A NVIDIA não esperava a reação geral negativa quando revelou o DLSS 5. Ela foi criticada por desenvolvedores e jogadores, e agora volta a tocar no assunto para esclarecer alguns aspectos da tecnologia. Durante o SIGGRAPH, o Time Verde revelou como a sua tecnologia de renderização generativa oferecerá controle aos desenvolvedores para aprimorar o visual dos jogos sem comprometer a visão artística original.
Depois de críticas em relação à primeira demonstração que alterava excessivamente a estética dos games, a empresa detalhou o funcionamento do recurso.
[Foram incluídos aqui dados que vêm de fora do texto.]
(* ===== verification/Cluster.v ===== *)
(** A cluster in which control planes share a pool of worker pods: the memory of each
    control plane (the pool of src/controlplane/k8s_pool.go and the workers of
    src/controlplane/worker_mgr.go it points to), the pods with the process of TenantRuntime
    in each, and the runtime tables of RuntimeStore.

    The pool's code runs in goroutines. A program is the sequence of the effects it has on
    this world; threads of programs interleave between effects. What Kubernetes and the
    network answer, the clock and the order in which a map is ranged over come with each
    step, so that every outcome is possible. *)

From Stdlib Require Import Strings.Byte.
From stdpp Require Import prelude gmap strings list fin_maps.
From Stdlib Require Import ZArith Lia.
From S2P Require Import Prelude GoText DuckLake Catalogs RuntimeDB RuntimeStore Lifecycle WorkerState TenantRuntime.

Open Scope string_scope.
Open Scope list_scope.
Open Scope Z_scope.

(** * The memory of a control plane *)

Record TenantActivationPayload := {
  tp_OrgID : string;
  tp_DuckLake : ducklake.Config;
  tp_Iceberg : iceberg.Config;
  tp_ExpiresAt : option time;
}.

(** A worker as a control plane knows it. Its client is a connection to one pod. *)
Record ManagedWorker := {
  mw_ID : Z;
  podName : string;
  nodeName : string;
  image : string;
  client : option nat;
  done : bool;
  activeSessions : Z;
  peakSessions : Z;
  lastUsed : time;
  sharedState : SharedWorkerState;
  reservedAt : time;
  mw_ownerEpoch : Z;
  mw_ownerCP : string;
  hotIdleReclaimed : bool;
  cachedActivationPayload : option TenantActivationPayload;
}.

Definition new_managed (id : Z) (pod node img : string) (c : option nat) (owner : string) (epoch : Z) : ManagedWorker := {|
  mw_ID := id; podName := pod; nodeName := node; image := img; client := c; done := false; activeSessions := 0;
  peakSessions := 0; lastUsed := 0; sharedState := {| WorkerState.Lifecycle := LifecycleUnset; Assignment := None |};
  reservedAt := 0; mw_ownerEpoch := epoch; mw_ownerCP := owner; hotIdleReclaimed := false;
  cachedActivationPayload := None |}.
O DLSS 5 atua como uma etapa generativa aplicada após a renderização convencional: o motor do jogo, renderizado pela GPU, continua responsável pela geometria, iluminação básica e composição de cena, enquanto a rede neural intervém para refinamento de materiais, reflexos, sombras e oclusão ambiental.
Três modelos e ajuste por objeto
Para evitar distorções em elementos críticos, o DLSS 5 inclui três modelos generativos (A, B e C) com parâmetros distintos de treinamento. Os desenvolvedores poderão escolher modelos diferentes para cenários específicos, iluminação interna ou cinematográfica.
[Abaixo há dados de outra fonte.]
(* ===== verification/K8sPool.v ===== *)
(** The Kubernetes worker pool (src/controlplane/k8s_pool.go) with a runtime store, as the
    multi-tenant control plane has it; the per-organisation pools over it
    (org_reserved_pool.go), the activator (shared_worker_activator.go), the scheduler of
    credential renewals (credential_refresh_scheduler.go) and the shut-down of org_router.go.

    Every function is a program of Cluster: a section of [mem] is what the code does while it
    holds the pool's mutex, and everything else may be interleaved. Semaphores and wait groups,
    which only hold threads back, are left out. *)

From Stdlib Require Import Strings.Byte.
From stdpp Require Import prelude gmap strings list fin_maps sorting.
From Stdlib Require Import ZArith Lia.
From S2P Require Import Prelude GoText DuckLake Migration Catalogs RuntimeDB RuntimeStore Lifecycle WorkerState TenantRuntime Cluster.

Open Scope string_scope.
Open Scope list_scope.
Open Scope Z_scope.

Definition RetireReasonNormal : string := "normal".
Definition RetireReasonActivationFailure : string := "activation_failure".
Definition RetireReasonCrash : string := "crash".
Definition RetireReasonShutdown : string := "shutdown".
Definition RetireReasonIdleTimeout : string := "idle_timeout".
Definition RetireReasonStuckActivating : string := "stuck_activating".
Definition RetireReasonMismatchedVersion : string := "mismatched_version".
Definition maxConsecutiveHealthFailures : Z := 3.
Definition defaultActivatingTimeout : Z := 120 * 1000000.

(** * Names and records *)

Definition last_dash (l : list byte) : option nat :=
  (λ i, (length l - 1 - i)%nat) <$> index_byte x2d (rev l).

Definition hash_char (b : byte) : bool := byte_in 97 122 b || byte_in 48 57 b.

Definition trimK8sPodHashSuffix (name : string) : string :=
  let l := bytes name in
  match last_dash l with
  | None | Some 0%nat => name
  | Some idx =>
      let suffix := drop (S idx) l in
      if bool_decide (length suffix = 5%nat) && forallb hash_char suffix then str (take idx l) else name
  end.

Definition workerPodNamePrefix (k : pool_memory) : string := trimK8sPodHashSuffix (cpID k) +:+ "-worker".
Definition podNameForWorker (k : pool_memory) (id : Z) : string := workerPodNamePrefix k +:+ "-" +:+ fmt_d id.
Definition workerPodName (k : pool_memory) (w : ManagedWorker) : string := or_default (podName w) (podNameForWorker k (mw_ID w)).

Definition workerRecordFor (k : pool_memory) (now : time) (id : Z) (worker : option ManagedWorker) (ownerEpoch : Z)
    (state : RuntimeDB.WorkerState) (retireReason : string) (activationStartedAt : option time) : WorkerRecord := {|
  W_ID := id;
  W_PodName := match worker with Some w => workerPodName k w | None => podNameForWorker k id end;
  W_PodUID := "";
  W_Image := match worker with Some w => or_default (image w) (workerImage k) | None => workerImage k end;
  W_State := state;
  W_OrgID := match worker with
             | Some w => if bool_decide (state = Idle) then ""
                         else match Assignment (SharedState w) with Some a => WorkerState.OrgID a | None => "" end
             | None => "" end;
  W_Owner := Some (match worker with Some w => or_default (mw_ownerCP w) (cpInstanceID k) | None => cpInstanceID k end);
  W_Epoch := ownerEpoch; W_ActivationStartedAt := activationStartedAt; W_LastHeartbeatAt := now;
  W_RetireReason := retireReason; W_S3ExpiresAt := None; W_CreatedAt := 0; W_UpdatedAt := 0 |}.

(** The record of a worker of the pool. *)
Definition record_of (k : pool_memory) (now : time) (r : nat) (state : RuntimeDB.WorkerState) (reason : string)
    (started : option time) : option WorkerRecord :=
  (λ w, workerRecordFor k now (mw_ID w) (Some w) (mw_ownerEpoch w) state reason started) <$> heap k !! r.

(** A lifecycle transition of a worker, or an error. *)
Definition try_move (next : WorkerLifecycleState) (a : option WorkerAssignment) (r : nat) (k : pool_memory) : bool * pool_memory :=
  match w ← heap k !! r; move next a w with
  | Some w => (true, update r (λ _, w) k)
  | None => (false, k)
  end.

Definition markWorkerRetiredInMemoryLocked (r : nat) (k : pool_memory) : pool_memory := (try_move LifecycleRetired None r k).2.

(** * Scheduling helpers *)

(** The workers of the pool, in the order of a range over the map. *)
Definition listed (order : list Z) (k : pool_memory) : list (Z * nat * ManagedWorker) :=
  omap (λ id, r ← workers k !! id; w ← heap k !! r; Some (id, r, w)) order.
A principal novidade é o suporte a máscaras por objeto e personagem. Com um controle isolado, será possível aplicar o DLSS 5 no cenário e desativá-lo totalmente no rosto dos personagens para preservar feições.
Além disso, a tecnologia permitirá um ajuste de estrutura ao alterar detalhes como superfícies, sombras de contato e reflexos.